Transgender Woman Claims Police Harassed & Abused Her

Transgender Woman Claims Police Harassed & Abused Her

Posted: Updated: Jan 10, 2019 06:11 PM

A transgender woman said she was harassed and abused by Watertown City Police and members of the Jefferson County Sheriff's Department, but when she asked the state to look into her complaint it was dismissed.

The state's Division of Human Rights denied her request to investigate the case. Now, backed by a civil rights group, she's trying to force the state's hand.

DeAnna LeTray sat in court Thursday morning hoping a State Supreme Court Judge would side with her.

She and lawyers from the New York Civil Liberties Union (NYCLU) want the state to overturn a decision it made to not investigate the circumstances of her arrest in September 2017.

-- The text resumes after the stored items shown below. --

Lemma last_ptr_snoc xs a k : last_ptr (xs ++ [(a, k)]) = Some a.
Proof. unfold last_ptr. by rewrite last_snoc. Qed.

Lemma last_ptr_app_cons xs y ys : last_ptr (xs ++ y :: ys) = last_ptr (y :: ys).
Proof. unfold last_ptr. by rewrite last_app_cons. Qed.

Lemma first_ptr_snoc_app xs y zs : first_ptr ((xs ++ [y]) ++ zs) = first_ptr (xs ++ [y]).
Proof. by destruct xs. Qed.

Lemma dll_nil l : head l = None → tail l = None → dll l [].
Proof. intros. split; [done|done|done|apply NoDup_nil_2]. Qed.

Section remove.
Context (l : LRU) (a : loc) (k : string).

Lemma RemoveNode_only :
  dll l [(a, k)] →
  ∃ l', RemoveNode l (Some a) = Ret l' ∧ dll l' [] ∧ same_keys l l'.
Proof.
  intros [Hh Ht Hs Hn]. unfold RemoveNode. rewrite Hh, Ht.
  rewrite !bool_decide_true by done. eexists. split; [reflexivity|].
  split; [by apply dll_nil|done].
Qed.

Lemma RemoveNode_first b kb ys :
  dll l ((a, k) :: (b, kb) :: ys) →
  ∃ l', RemoveNode l (Some a) = Ret l' ∧ dll l' ((b, kb) :: ys) ∧ same_keys l l'.
Proof.
  intros [Hh Ht (Ha & Hb & Hs) Hn]. apply NoDup_cons in Hn as [Hna Hn].
  unfold RemoveNode. rewrite Hh, Ht, (bool_decide_true (first_ptr _ = _)) by done.
  rewrite bool_decide_false; [|intros Hl; apply Hna, (last_ptr_elem ((b, kb) :: ys)), Hl].
  simpl. rewrite (deref_eq _ _ _ Ha). simpl. rewrite Hb. simpl.
  eexists. split; [reflexivity|]. split; [|by eapply (same_keys_insert l b)].
  constructor; simpl; [done|by rewrite Ht| |done].
  apply NoDup_cons in Hn as [Hnb _]. simplify_map_eq. split; [done|].
  by apply dllseg_frame.
Qed.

"It was a bad night," LeTray said.

Police were called to a domestic dispute involving LeTray and her daughter's boyfriend.

LeTray, a transgender woman, said that Watertown City Police mocked her sexuality, calling her a man and using excessive force as they arrested her.

When she was taken to the Jefferson County Public Safety Building, she said a group of officers strip searched her, ripped off her wig, hog-tied her and sexually abused her while others watched.

She describes the abuse as a repeated probing and fondling of her private parts.

When she brought her case to the New York State Division of Human Rights she was told the case was out of its jurisdiction.

Her lawyers argue this is exactly what the division is meant to investigate.

"This is not something that should only be applied to private organizations," said Erin Beth Harrist, a NYCLU Lawyer. "It should be beholden to make sure that its police, that its corrections agencies do not discriminate against people on the basis of race, sex, gender identity, sexual orientation."

In court, a lawyer for the Division of Human Rights argued that police and corrections agencies are not considered public accommodations, which is why they are not in the division's jurisdiction.

Neither city police nor the sheriff's department had a comment on the case.

Judge James McClusky reserved decision on the case. He'll make a ruling in the next few weeks.

The ramification of what he decides could go beyond just this incident.

If Judge McClusky rules in favor of LeTray, it would set a precedent for the Division of Human Rights to begin investigating complaints made against police departments and corrections agencies across the state.